“I just finished my 2 hour notes. Could you check them and tell me if they’re OK?” I ask the intern.
I am a third-year medical student let loose on the wards for less than 48 hours and I’m still scared out of my mind. Scared about saying the right thing to the patients, doing the right things for the residents and attending, and bascially knowing what I’m supposed to be doing.
There’s also a little excitement mixed in with the fear. I’m proud of myself for learning how to write a SOAP note. The team seems to appreciate my eagerness and curiosity. Most importantly, I’ve just witnessed the miracle of birth. Little did I know that within an hour I would experience tragedy.
“No problem. Why don’t you try to get some shut eye for an hour or so,” responds the intern.
I agree and head toward the call room. In my mind I’m going over the women in labor and I’m trying to calculate who will be next to deliver and when. None seem very close so I feel safe going to bed. I let the exhaustion that has been lurking around the edges of my consciousness creep into the forefront of my mind.
Suddenly, I hear the overhead pager cackle, “Resident to room 5. STAT.” This is the signal that delivery is imminent. I wheel around and head for room 5 at a brisk trot. If I’m the first one in the room, there is a chance that the resident will let me deliver the baby. As I’m running to the something is nagging me though: I cannot remember which patient is in room 5. Did I forget to write a note on this lady? Will I get in trouble?
I burst into the room. A gush of satisfaction fills me; I’m the first one in the room. I even beat the resident. Almost as quickly, the satisfaction is replaced with unease. Something is wrong in this room. The lights are dimmed. There is only one nurse in the room and she sits next to the bed; not standing at the foot as I had seen during the first delivery earlier that day. None of the usual sterile supplies wait for the resident in the corner.
I notice that I’ve been standing immobile in the doorway for a few seconds. The bed slowly draws me nearer. Nothing could prepare me for the sight I was about to see.
People often say that childbirth is the most painful experience a human could have. I think they’re right…if they are speaking of birth from the child’s perspective. A baby’s pain begins by being driven from its wet, warm home, a home with a direct food line right to its belly. Then the baby has its head contorted and squeezed through a tube. But the most painful experience in humanity is a person’s first breath. At that moment oxygen sears the lungs for the first time ever leading to a change in pressure in the chest cauing the walls of the heart to slam shut. Welcome to the world.
Lying on the bed between his mother’s legs was a baby boy no bigger than a pear. He was wriggling and squirming in a puddle of puss; sucking for air so hard that the skin was being pulled between his ribs. He was fighting; fighting pain, cold, infection, the unknown. Despite the sheer agony he was experiencing, something inside him told him to keep battling, life is worth it.

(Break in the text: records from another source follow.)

(* ===== verification/Pipeline.v ===== *)
(** * Pipeline: correctness of the processor's pipeline (cpu.cc)

    The invariant of the pipeline registers, which the pointers between them
    rely on, and what each stage computes. *)

From S2P Require Import Prelude Effects Types Mapper Cache CPZero ISA CPU Demo.

Module Pipeline.
Import ISA CPU.

(** ** The decoding tables *)

Lemma field_range n k i : 0 ≤ n → 0 ≤ k → 0 ≤ Z.land (Z.shiftr i k) (Z.ones n) < 2 ^ n.
Proof. intros. rewrite Z.land_ones by done. apply Z.mod_pos_bound. lia. Qed.

Lemma opcode_range i : 0 ≤ opcode i < 64.
Proof. apply (field_range 6); lia. Qed.
Lemma funct_range i : 0 ≤ funct i < 64.
Proof. unfold funct. rewrite <- (Z.shiftr_0_r i). apply (field_range 6); lia. Qed.
Lemma rs_range i : 0 ≤ rs i < 32.
Proof. apply (field_range 5); lia. Qed.
Lemma rt_range i : 0 ≤ rt i < 32.
Proof. apply (field_range 5); lia. Qed.
Lemma rd_range i : 0 ≤ rd i < 32.
Proof. apply (field_range 5); lia. Qed.

(** A register label: a register, or [NONE_REG]. *)
Definition label (d : Z) : Prop := 0 ≤ d ≤ 32.

Lemma call_decode_label d i x : call_decode d i = Some x → label x.
Proof.
  pose proof (rs_range i). pose proof (rt_range i). pose proof (rd_range i). unfold label.
  destruct d; simpl; intros [= <-]; unfold NONE_REG, RA_REG; lia.
Qed.

(** A property of all 6-bit fields is checked by evaluation. *)
Lemma forall_field (P : Z → bool) n i : 0 ≤ i < Z.of_nat n →
  forallb P (seqZ 0 (Z.of_nat n)) = true → P i = true.
Proof.
  intros Hi HP. rewrite forallb_forall in HP. apply HP.
  apply list_elem_of_In, elem_of_seqZ. lia.
Qed.

Definition not_null (d : operand_decodepr) : bool := match d with Null => false | _ => true end.

Lemma call_not_null d i : not_null d = true → is_Some (call_decode d i).
Proof. destruct d; [eauto..|done]. Qed.

Lemma decode_src_a_Some i : is_Some (decode_src_a i).
Proof.
  unfold decode_src_a. destruct (Z.eqb_spec (opcode i) OP_SPECIAL).
  { apply call_not_null.
    exact (forall_field (λ f, not_null (dec_at firstSrcDecSpecialTable f)) 64 _ (funct_range i) eq_refl). }
  destruct (Z.eqb_spec (opcode i) OP_BCOND).
  { apply call_not_null.
    exact (forall_field (λ f, not_null (dec_at firstSrcDecBcondTable f)) 32 _ (rt_range i) eq_refl). }
  destruct (is_cop (opcode i)) eqn:Hc; [eauto|]. apply call_not_null.
  pose proof (forall_field (λ f, (f =? OP_SPECIAL) || (f =? OP_BCOND) || is_cop f ||
    not_null (dec_at firstSrcDecTable f)) 64 _ (opcode_range i) eq_refl) as HP.
  cbv beta in HP. rewrite Hc, (proj2 (Z.eqb_neq _ _) n), (proj2 (Z.eqb_neq _ _) n0) in HP. done.
Qed.

Lemma decode_src_b_Some i : is_Some (decode_src_b i).
Proof.
  unfold decode_src_b. destruct (Z.eqb_spec (opcode i) OP_SPECIAL) as [|n]; apply call_not_null.
  { exact (forall_field (λ f, not_null (dec_at secondSrcDecSpecialTable f)) 64 _ (funct_range i) eq_refl). }
  pose proof (forall_field (λ f, (f =? OP_SPECIAL) || not_null (dec_at secondSrcDecTable f)) 64 _
    (opcode_range i) eq_refl) as HP.
  cbv beta in HP. by rewrite (proj2 (Z.eqb_neq _ _) n) in HP.
Qed.

Lemma decode_dst_Some i : is_Some (decode_dst i).
Proof.
  unfold decode_dst.
  assert (Hd : is_Some (if opcode i =? OP_SPECIAL then call_decode (dec_at dstDecSpecialTable (funct i)) i
    else if is_cop (opcode i) then Some (if rs i =? COP_OP_MFC then rt i else NONE_REG)
    else if opcode i =? OP_BCOND then
      Some (if (rt i =? BCONDE_BLTZAL) || (rt i =? BCONDE_BGEZAL) then RA_REG else NONE_REG)
    else call_decode (dec_at dstDecTable (opcode i)) i)).
  { destruct (Z.eqb_spec (opcode i) OP_SPECIAL) as [|n].
    { apply call_not_null.
      exact (forall_field (λ f, not_null (dec_at dstDecSpecialTable f)) 64 _ (funct_range i) eq_refl). }
    destruct (is_cop (opcode i)) eqn:Hc; [eauto|].
    destruct (Z.eqb_spec (opcode i) OP_BCOND) as [|n0]; [eauto|]. apply call_not_null.
    pose proof (forall_field (λ f, (f =? OP_SPECIAL) || is_cop f || not_null (dec_at dstDecTable f))
      64 _ (opcode_range i) eq_refl) as HP.
    cbv beta in HP. by rewrite Hc, (proj2 (Z.eqb_neq _ _) n) in HP. }
  destruct Hd as [d ->]. simpl. eauto.
Qed.

Lemma decode_src_a_label i a : decode_src_a i = Some a → label a.
Proof.
  unfold decode_src_a. intros E. pose proof (rt_range i).
  destruct (opcode i =? OP_SPECIAL); [by eapply call_decode_label|].
  destruct (opcode i =? OP_BCOND); [by eapply call_decode_label|].
  destruct (is_cop (opcode i)); [|by eapply call_decode_label].
  apply (inj Some) in E as <-. destruct (rs i =? COP_OP_MTC); unfold label, NONE_REG; lia.
Qed.

Lemma decode_src_b_label i a : decode_src_b i = Some a → label a.
Proof. unfold decode_src_b. destruct (opcode i =? OP_SPECIAL); apply call_decode_label. Qed.

Lemma decode_dst_label i d : decode_dst i = Some d → label d ∧ d ≠ 0.
Proof.
  unfold decode_dst. intros E. pose proof (rt_range i).
  destruct (if opcode i =? OP_SPECIAL then _ else _) as [x|] eqn:Ex; simpl in E; [|done].
  assert (Hx : label x).
  { destruct (opcode i =? OP_SPECIAL); [by eapply call_decode_label|].
    destruct (is_cop (opcode i)).
    { apply (inj Some) in Ex as <-. destruct (rs i =? COP_OP_MFC); unfold label, NONE_REG; lia. }
    destruct (opcode i =? OP_BCOND); [|by eapply call_decode_label].
    apply (inj Some) in Ex as <-. destruct (_ || _); unfold label, NONE_REG, RA_REG; lia. }
  apply (inj Some) in E as <-. unfold label, NONE_REG in *. destruct (Z.eqb_spec x 0); lia.
Qed.

(** A reserved instruction has no destination. *)
Lemma reserved_dst i : reserved i = true → decode_dst i = Some NONE_REG.
Proof.
  unfold reserved, decode_dst. destruct (Z.eqb_spec (opcode i) OP_SPECIAL) as [|n].
  - intros Hr. pose proof (forall_field (λ f, negb (flag_at RI_special_flag f) ||
      match dec_at dstDecSpecialTable f with No => true | _ => false end) 64 _ (funct_range i) eq_refl) as HP.
    cbv beta in HP. rewrite Hr in HP. cbn [negb orb] in HP. by destruct (dec_at dstDecSpecialTable (funct i)).
  - intros Hr.
    pose proof (forall_field (λ f, (f =? OP_SPECIAL) || negb ((f =? OP_CACHE) || flag_at RI_flag f) ||
      (negb (is_cop f) && negb (f =? OP_BCOND) &&
       match dec_at dstDecTable f with No => true | _ => false end)) 64 _ (opcode_range i) eq_refl) as HP.
    cbv beta in HP. rewrite (proj2 (Z.eqb_neq _ _) n) in HP.
    assert (Hr' : (opcode i =? OP_CACHE) || flag_at RI_flag (opcode i) = true).
    { apply orb_true_iff in Hr as [[-> _]%andb_true_iff | ->]; [done|apply orb_true_r]. }
    rewrite Hr' in HP. cbn [negb orb] in HP. apply andb_true_iff in HP as [[H1 H2]%andb_true_iff H3].
    apply negb_true_iff in H1, H2. rewrite H1, H2. by destruct (dec_at dstDecTable (opcode i)).
Qed.

(** ** The decoding stage *)

(** The address register [src] is read from, and whether a load has to come
    first, for the instructions in EX, MEM and WB. *)
Definition forwarded (rx rm rw : PipelineRegs) (src : Z) : uptr * bool :=
  if src =? dst rx then (w_reg_data rx, mem_read_op rx)
  else if src =? dst rm then (w_reg_data rm, false)
  else if src =? dst rw then (w_reg_data rw, false)
  else (PReg src, false).

Definition forwarded_ex (rx : PipelineRegs) (src : Z) : uptr :=
  if src =? dst rx then w_reg_data rx else PReg src.

(** The pipeline register of the instruction after [decode_operands], one
    statement of it after the other. *)
Section Decoded.
  Variables (id i : Z) (rx rm rw : PipelineRegs) (a b d : Z).
  Implicit Types r : PipelineRegs.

The resident enters the room a few seconds behind me. She quietly and calmly picks up the palm-sized human, wraps him in a blanket, and hands him to his mother. With nothing left for us to do, the resident and I leave. In the hall she explains to me that the amniotic fluid got infected and caused the bag to break, leading to the baby being partially born. When the mother came to the hospital there was nothing to do but give her medicine to make her uterus contract and finish the delivery. The baby never had a chance.
For him, the victory was gained not in the living but in the fighting. By fighting, by squirming, kicking and trying to suck air into lungs that would not fill, he gave us evidence that life did dwell in him.
After a short 19 weeks in his mother’s womb and three long hours in his mother’s arms, the nameless boy died.